The problematic part in the one just below this, which is supposed to drive this whole network of "generator processes", by consuming the most downstream "ends" of the network:

// Drive the processing
for i := 0; i < 10; i++ {
    l := <-lc.Out
    r := <-uc.Out
    println(l, r)
}

I got this to work in this static example, but in the general case I would not know that I should loop over and read from the final output channels exactly 10 times. So, optimally I would want to use something like the range operator on the channels. But I have ran into two problems, for which I'm looking for solutions:

1. The range operator does not seem to be able to drive the network in either case.
2. I don't see how to range-loop over two channels at the same time. Is this even possible?

Regarding 1, for a concrete example, changing the for loop above into (thus only consuming the first component in the network):

for item := range hs.Out {
    println(item)
}

... does produce no output at all (See playground code for this: http://play.golang.org/p/hnxRLz8RHG )

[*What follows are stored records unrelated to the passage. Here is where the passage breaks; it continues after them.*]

(** ** Quadratic permutations *)

(** A divisor of a power that is prime to the base is a unit. *)
Lemma divide_pow_coprime d a n : Z.gcd d a = 1 -> (d | a ^ Z.of_nat n) -> (d | 1).
Proof.
  intros Hg. induction n as [|n IH]; intros Hd; [done|]. apply IH.
  replace (Z.of_nat (S n)) with (Z.succ (Z.of_nat n)) in Hd by lia. rewrite Z.pow_succ_r in Hd by lia.
  by eapply Z.gauss.
Qed.

Section qpp.
  Variables (K f1 f2 : Z).
  Hypotheses (HK : 0 < K) (Hf1 : Z.gcd f1 K = 1) (Hf2 : (K | f2 ^ 13)).

Definition perm (i : Z) : Z := (f1 * i + f2 * i * i) mod K.

(** The factor of the difference of two values is prime to the length. *)
Lemma factor_coprime t : Z.gcd K (f1 + f2 * t) = 1.
Proof.
  set (d := Z.gcd K (f1 + f2 * t)). assert (HdK : (d | K)) by apply Z.gcd_divide_l.
  assert (Hdf : (d | f1 + f2 * t)) by apply Z.gcd_divide_r.
  assert (Hcop : Z.gcd d f2 = 1).
  { set (e := Z.gcd d f2). assert (Hed : (e | d)) by apply Z.gcd_divide_l. assert (Hef : (e | f2)) by apply Z.gcd_divide_r.
    apply Z.divide_1_r_nonneg; [apply Z.gcd_nonneg|]. rewrite <- Hf1. apply Z.gcd_greatest.
    - replace f1 with (f1 + f2 * t - f2 * t) by lia.
      apply Z.divide_sub_r; [exact (Z.divide_trans _ _ _ Hed Hdf)|by apply Z.divide_mul_l].
    - exact (Z.divide_trans _ _ _ Hed HdK). }
  apply Z.divide_1_r_nonneg; [apply Z.gcd_nonneg|].
  apply (divide_pow_coprime d f2 13 Hcop). exact (Z.divide_trans _ _ _ HdK Hf2).
Qed.

Lemma perm_range i : 0 <= perm i < K.
Proof. by apply Z.mod_pos_bound. Qed.

Lemma perm_0 : perm 0 = 0.
Proof. unfold perm. rewrite !Z.mul_0_r. by apply Z.mod_0_l; lia. Qed.

Lemma perm_inj i j : 0 <= i < K -> 0 <= j < K -> perm i = perm j -> i = j.
Proof.
  intros Hi Hj E. unfold perm in E.
  assert (Hd : (K | (f1 + f2 * (i + j)) * (i - j))).
  { replace ((f1 + f2 * (i + j)) * (i - j)) with ((f1 * i + f2 * i * i) - (f1 * j + f2 * j * j)) by ring.
    apply Z.mod_divide; [lia|]. rewrite Zminus_mod, E, Z.sub_diag. apply Z.mod_0_l. lia. }
  apply Z.gauss in Hd; [|apply factor_coprime].
  destruct Hd as [q Hq]. assert (q = 0) by nia. lia.
Qed.

End qpp.

(** *** The arrays *)

(** Both arrays hold the permutation and its inverse on the first [n] places. *)
Definition holds (h : srsran_tc_interl_t) (p : Z -> Z) (n : Z) : Prop :=
  forall i, 0 <= i < n -> forward h !! Z.to_nat i = Some (p i) /\ reverse h !! Z.to_nat (p i) = Some i.

Definition sized (h : srsran_tc_interl_t) : Prop :=
  zlen (forward h) = max_long_cb h /\ zlen (reverse h) = max_long_cb h.

Lemma u16_u32_small x : 0 <= x < 2 ^ 16 -> u16 (u32 x) = x.
Proof. intros Hx. rewrite u32_id by (unfold is_u32; lia). by apply u16_id. Qed.

Lemma interl_loop_holds p f1 f2 K n i h :
  (forall i, 0 <= i < K -> qpp f1 f2 K i = p i /\ 0 <= p i < K) ->
  (forall i j, 0 <= i < K -> 0 <= j < K -> p i = p j -> i = j) ->
  K <= 2 ^ 16 -> sized h -> K <= max_long_cb h -> 0 <= i -> i + Z.of_nat n <= K -> holds h p i ->
  holds (interl_loop n f1 f2 K i h) p (i + Z.of_nat n) /\ sized (interl_loop n f1 f2 K i h) /\
  max_long_cb (interl_loop n f1 f2 K i h) = max_long_cb h.
Proof.
  intros Hp Hinj HK. revert i h. induction n as [|n IH]; intros i h Hs Hm Hi Hn Hh.
  - simpl. rewrite Z.add_0_r. auto.
  - destruct (Hp i ltac:(lia)) as [Eq Hr]. cbn [interl_loop]. rewrite Eq, !u16_u32_small by lia.
    replace (i + Z.of_nat (S n)) with (i + 1 + Z.of_nat n) by lia.
    set (h' := mk_interl _ _ _). change (max_long_cb h) with (max_long_cb h').
    apply IH; try done; try lia.
    + destruct Hs as [Hs1 Hs2]. unfold sized, zlen. simpl. rewrite !length_insert. exact (conj Hs1 Hs2).
    + intros k Hk. simpl. unfold sized, zlen in Hs. destruct (Z.eq_dec k i) as [->|Hne].
      * rewrite !list_lookup_insert_eq by lia. done.
      * destruct (Hh k ltac:(lia)) as [E1 E2]. destruct (Hp k ltac:(lia)) as [_ Hrk].
        rewrite !list_lookup_insert_ne; [done| |lia]. intros E. apply Hne.
        apply (Hinj k i); lia.
Qed.

(** The 64-bit arithmetic does not wrap. *)
Lemma qpp_perm K f1 f2 i :
  40 <= K <= 6144 -> 0 <= f1 < 2 ^ 10 -> 0 <= f2 < 2 ^ 10 -> 0 <= i < K -> qpp f1 f2 K i = perm K f1 f2 i.
Proof.
  intros HK H1 H2 Hi. unfold qpp, perm, u64.
  assert (0 <= f1 * i < 2 ^ 40) by nia. assert (0 <= f2 * i < 2 ^ 30) by nia.
  assert (0 <= f2 * i * i < 2 ^ 50) by nia.
  rewrite (Z.mod_small (f1 * i)), (Z.mod_small (f2 * i)), (Z.mod_small (f2 * i * i)), (Z.mod_small (_ + _)) by lia.
  done.
Qed.

(** The parameters of a block size. *)
Definition f1_of (K : Z) : Z := default 0 (f1_list !! Z.to_nat (srsran_cbsegm_cbindex K)).
Definition f2_of (K : Z) : Z := default 0 (f2_list !! Z.to_nat (srsran_cbsegm_cbindex K)).

(** The conditions on the parameters, checked on every row of the tables. *)
Definition row_ok (K : Z) : bool :=
  (0 <=? srsran_cbsegm_cbindex K) && (40 <=? K) && (K <=? 6144) && (0 <=? f1_of K) && (f1_of K <? 2 ^ 10) &&
  (0 <=? f2_of K) && (f2_of K <? 2 ^ 10) && (Z.gcd (f1_of K) K =? 1) && (f2_of K ^ 13 mod K =? 0).

Lemma rows_ok : forallb row_ok tc_cb_sizes = true.
Proof. by vm_compute. Qed.

Lemma valid_row K : srsran_cbsegm_cbsize_isvalid K = true -> row_ok K = true.
Proof.
  unfold srsran_cbsegm_cbsize_isvalid. intros (k & Hin & E%Z.eqb_eq)%existsb_exists. subst k.
  pose proof rows_ok as H. rewrite forallb_forall in H. by apply H.
Qed.

Definition qpp_of (K i : Z) : Z := perm K (f1_of K) (f2_of K) i.

Lemma valid_size K :
  srsran_cbsegm_cbsize_isvalid K = true ->
  0 <= srsran_cbsegm_cbindex K /\ 40 <= K <= 6144 /\
  (forall i, 0 <= i < K -> qpp (f1_of K) (f2_of K) K i = qpp_of K i /\ 0 <= qpp_of K i < K) /\
  (forall i j, 0 <= i < K -> 0 <= j < K -> qpp_of K i = qpp_of K j -> i = j) /\ qpp_of K 0 = 0.
Proof.
  intros Hv%valid_row. unfold row_ok in Hv.
  rewrite !andb_true_iff, !Z.leb_le, !Z.ltb_lt, !Z.eqb_eq in Hv.
  destruct Hv as ((((((((Hidx & H40) & Hmax) & H10) & H11) & H20) & H21) & Hg) & Hd).
  assert (Hdv : (K | f2_of K ^ 13)) by (apply Z.mod_divide; [lia|done]).
  split; [done|]. split; [lia|]. split_and!.
  - intros i Hi. split; [|apply perm_range; lia]. unfold qpp_of.
    apply qpp_perm; lia.
  - intros i j Hi Hj. apply perm_inj; try done; lia.
  - apply perm_0. lia.
Qed.

(** An injection of [0, n) into itself reaches every number. *)
Lemma inj_surj p n j :
  (forall i, 0 <= i < n -> 0 <= p i < n) ->
  (forall i k, 0 <= i < n -> 0 <= k < n -> p i = p k -> i = k) ->
  0 <= j < n -> exists i, 0 <= i < n /\ p i = j.
Proof.
  intros Hr Hinj Hj. assert (Hin : In j (map p (seqZ 0 n))).
  { apply (NoDup_length_incl (l := map p (seqZ 0 n)) (l' := seqZ 0 n)).
    - apply NoDup_ListNoDup, NoDup_fmap_2_strong; [|apply NoDup_seqZ].
      intros i k Hi%elem_of_seqZ Hk%elem_of_seqZ. apply Hinj; lia.
    - by rewrite length_map.
    - intros k (i & <- & Hi)%in_map_iff. apply list_elem_of_In, elem_of_seqZ in Hi.
      apply list_elem_of_In, elem_of_seqZ. specialize (Hr i). lia.
    - apply list_elem_of_In, elem_of_seqZ. lia. }
  apply in_map_iff in Hin as (i & E & Hi). apply list_elem_of_In, elem_of_seqZ in Hi. exists i. split; [lia|done].
Qed.

(** *** Windows *)

Section window.
  Variables (K win : Z).
  Hypotheses (Hw : 0 < win) (HK : 0 < K) (Hd : (win | K)).

Lemma window_width : 0 < K / win /\ K = win * (K / win).
Proof.
  destruct Hd as [q Hq]. rewrite Hq, Z.div_mul by lia. split; [nia|lia].
Qed.

Lemma inter_range x : 0 <= x < K -> 0 <= inter K x win < K.
Proof.
  intros Hx. pose proof window_width as [H1 H2]. unfold inter. pose proof (Z.mod_pos_bound x win Hw).
  assert (0 <= x / win < K / win) by (split; [apply Z.div_pos; lia|apply Z.div_lt_upper_bound; lia]). nia.
Qed.

Lemma deinter_range x : 0 <= x < K -> 0 <= deinter K x win < K.
Proof.
  intros Hx. pose proof window_width as [H1 H2]. unfold deinter. pose proof (Z.mod_pos_bound x (K / win) H1).
  assert (0 <= x / (K / win) < win) by (split; [apply Z.div_pos; lia|apply Z.div_lt_upper_bound; lia]). nia.
Qed.

Lemma deinter_inter x : 0 <= x < K -> deinter K (inter K x win) win = x.
Proof.
  intros Hx. pose proof window_width as [H1 H2]. unfold deinter, inter.
  assert (Hq : 0 <= x / win < K / win) by (split; [apply Z.div_pos; lia|apply Z.div_lt_upper_bound; lia]).
  rewrite (Z.add_comm (x mod win * _)), Z.mod_add, Z.div_add by lia.
  rewrite (Z.mod_small (x / win)), (Z.div_small (x / win)) by lia. pose proof (Z.div_mod x win). lia.
Qed.

Lemma inter_deinter x : 0 <= x < K -> inter K (deinter K x win) win = x.
Proof.
  intros Hx. pose proof window_width as [H1 H2]. unfold deinter, inter.
  assert (Hq : 0 <= x / (K / win) < win) by (split; [apply Z.div_pos; lia|apply Z.div_lt_upper_bound; lia]).
  rewrite (Z.add_comm (x mod (K / win) * win)), Z.mod_add, Z.div_add by lia.
  rewrite (Z.mod_small (x / (K / win))), (Z.div_small (x / (K / win))) by lia.
  pose proof (Z.div_mod x (K / win)). lia.
Qed.

End window.

Lemma window_loop_spec n f r K win i h :
  K <= 2 ^ 16 -> 0 < win -> (win | K) -> 0 < K ->
  (forall k, 0 <= k < K -> exists a b, f !! Z.to_nat k = Some a /\ r !! Z.to_nat k = Some b /\ 0 <= a < K /\ 0 <= b < K) ->
  sized h -> K <= max_long_cb h -> 0 <= i -> i + Z.of_nat n <= K ->
  let at_ l k := deinter K (default 0 (l !! Z.to_nat (inter K k win))) win in
  (forall k, 0 <= k < i -> forward h !! Z.to_nat k = Some (at_ f k) /\ reverse h !! Z.to_nat k = Some (at_ r k)) ->
  forall k, 0 <= k < i + Z.of_nat n ->
    forward (window_loop n f r K win i h) !! Z.to_nat k = Some (at_ f k) /\
    reverse (window_loop n f r K win i h) !! Z.to_nat k = Some (at_ r k).
Proof.
  intros HK Hw Hd HK0 Hfr. revert i h. induction n as [|n IH]; intros i h Hs Hm Hi Hn at_ Hh k Hk.
  - apply Hh. lia.
  - cbn [window_loop]. apply IH; try lia.
    + destruct Hs as [Hs1 Hs2]. unfold sized, zlen. simpl. rewrite !length_insert. exact (conj Hs1 Hs2).
    + done.
    + destruct (Hfr (inter K i win)) as (a & b & Ea & Eb & Ha & Hb); [apply inter_range; lia || done|].
      intros k' Hk'. simpl. unfold sized, zlen in Hs. destruct (Z.eq_dec k' i) as [->|Hne].
      * rewrite !list_lookup_insert_eq by lia. fold (at_ f i) (at_ r i). unfold at_. rewrite Ea, Eb. simpl.
        rewrite !u16_id; [done|..]; unfold is_u16.
        all: (pose proof (deinter_range K win Hw HK0 Hd a Ha); pose proof (deinter_range K win Hw HK0 Hd b Hb); lia).
      * rewrite !list_lookup_insert_ne by lia. apply Hh. lia.
Qed.

(** *** The generator *)

Lemma gen_holds h K :
  srsran_cbsegm_cbsize_isvalid K = true -> sized h -> K <= max_long_cb h ->
  exists h', srsran_tc_interl_LTE_gen_interl h K 1 = (0, h') /\ holds h' (qpp_of K) K /\ sized h' /\
    max_long_cb h' = max_long_cb h.
Proof.
  intros Hv Hs Hm. destruct (valid_size K Hv) as (Hidx & HK & Hp & Hinj & H0).
  unfold srsran_tc_interl_LTE_gen_interl. destruct (Z.gtb_spec K (max_long_cb h)); [lia|].
  destruct (Z.eqb_spec (srsran_cbsegm_cbindex K) (-1)); [lia|]. change (negb (1 =? 1)) with false. cbv iota.
  fold (f1_of K) (f2_of K). set (h1 := mk_interl _ _ _).
  destruct (interl_loop_holds (qpp_of K) (f1_of K) (f2_of K) K (Z.to_nat (K - 1)) 1 h1) as (A & B & D).
  - exact Hp.
  - exact Hinj.
  - lia.
  - destruct Hs as [Hs1 Hs2]. unfold sized, zlen. simpl. rewrite !length_insert. exact (conj Hs1 Hs2).
  - exact Hm.
  - lia.
  - lia.
  - intros i Hi. assert (i = 0) as -> by lia. rewrite H0. unfold sized, zlen in Hs. unfold h1. simpl.
    rewrite !list_lookup_insert_eq by lia. done.
  - eexists. split; [reflexivity|]. replace (1 + Z.of_nat (Z.to_nat (K - 1))) with K in A by lia. done.
Qed.

(** With a window, both arrays are conjugated by the window's permutation. *)
Lemma gen_window_holds h K win :
  srsran_cbsegm_cbsize_isvalid K = true -> sized h -> K <= max_long_cb h -> 0 < win -> (win | K) ->
  exists h' p, srsran_tc_interl_LTE_gen_interl h K win = (0, h') /\ holds h' p K /\
    (forall i, 0 <= i < K -> 0 <= p i < K) /\ (win = 1 -> p = qpp_of K).
Proof.
  intros Hv Hs Hm Hw Hd. destruct (valid_size K Hv) as (Hidx & HK & Hp & Hinj & H0).
  destruct (gen_holds h K Hv Hs Hm) as (h1 & E1 & A & B & D).
  destruct (Z.eq_dec win 1) as [->|Hw1].
  { exists h1, (qpp_of K). split_and!; try done. intros i Hi. by apply Hp. }
  unfold srsran_tc_interl_LTE_gen_interl in *. destruct (Z.gtb_spec K (max_long_cb h)); [lia|].
  destruct (Z.eqb_spec (srsran_cbsegm_cbindex K) (-1)); [lia|].
  change (negb (1 =? 1)) with false in E1. cbv iota in E1.
  set (h2 := interl_loop _ _ _ _ _ _) in *. injection E1 as E1. rewrite E1. clear h2 E1.
  destruct (Z.eqb_spec win 1); [lia|]. cbn [negb].
  set (p := fun i => deinter K (qpp_of K (inter K i win)) win).
  assert (HfK : forall k, 0 <= k < K -> ztake K (forward h1) !! Z.to_nat k = Some (qpp_of K k)).
  { intros k Hk. unfold ztake. rewrite lookup_take_lt by lia. by apply A. }
  assert (HrK : forall k, 0 <= k < K -> exists i, 0 <= i < K /\ qpp_of K i = k /\
    ztake K (reverse h1) !! Z.to_nat k = Some i).
  { intros k Hk. destruct (inj_surj (qpp_of K) K k) as (i & Hi & E); try done; [intros i Hi; by apply Hp|].
    exists i. split_and!; try done; try lia. unfold ztake. rewrite lookup_take_lt by lia. rewrite <- E. by apply A. }
  assert (W := window_loop_spec (Z.to_nat K) (ztake K (forward h1)) (ztake K (reverse h1)) K win 0 h1
    ltac:(lia) Hw Hd ltac:(lia)).
  assert (Hwin : forall i, 0 <= i < K -> 0 <= inter K i win < K) by (intros; apply inter_range; lia || done).
  assert (Hde : forall i, 0 <= i < K -> 0 <= deinter K i win < K) by (intros; apply deinter_range; lia || done).
  specialize (W ltac:(intros k Hk; destruct (HrK k Hk) as (i & Hi & _ & Ei); exists (qpp_of K k), i;
    split_and!; [by apply HfK|done|apply Hp; lia|apply Hp; lia|lia|lia]) B ltac:(lia) ltac:(lia) ltac:(lia)
    ltac:(intros; lia)).
  eexists _, p. split; [reflexivity|]. split_and!; [|intros i Hi; apply Hde, Hp, Hwin; lia|done].
  intros i Hi. assert (Hpi : 0 <= p i < K) by (apply Hde, Hp, Hwin; lia).
  destruct (W i ltac:(lia)) as [W1 _]. destruct (W (p i) ltac:(lia)) as [_ W2].
  rewrite W1, W2, HfK by (apply Hwin; lia). split; [done|].
  unfold p. rewrite inter_deinter by (try done; try lia; apply Hp, Hwin; lia).
  destruct (HrK (qpp_of K (inter K i win)) ltac:(apply Hp, Hwin; lia)) as (i' & Hi' & Ei & Er). rewrite Er. simpl.
  apply Hinj in Ei; [|lia|apply Hwin; lia]. subst i'. by rewrite deinter_inter by (done || lia).
Qed.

So, my question is, how do I best go about this (E.g. consuming multiple channels, without knowing how many items they will "yield")? ... or is there some completely different solution to driving such a network of generators?

Many thanks in advance
Best

// Samuel

[1] https://talks.golang.org/2012/concurrency.slide#25

[jonathan...@gmail.com]

I only see one close and more than one channel.

[Samuel Lampa]

On Saturday, July 18, 2015 at 6:03:29 AM UTC+2, jonathan... wrote:

I only see one close and more than one channel.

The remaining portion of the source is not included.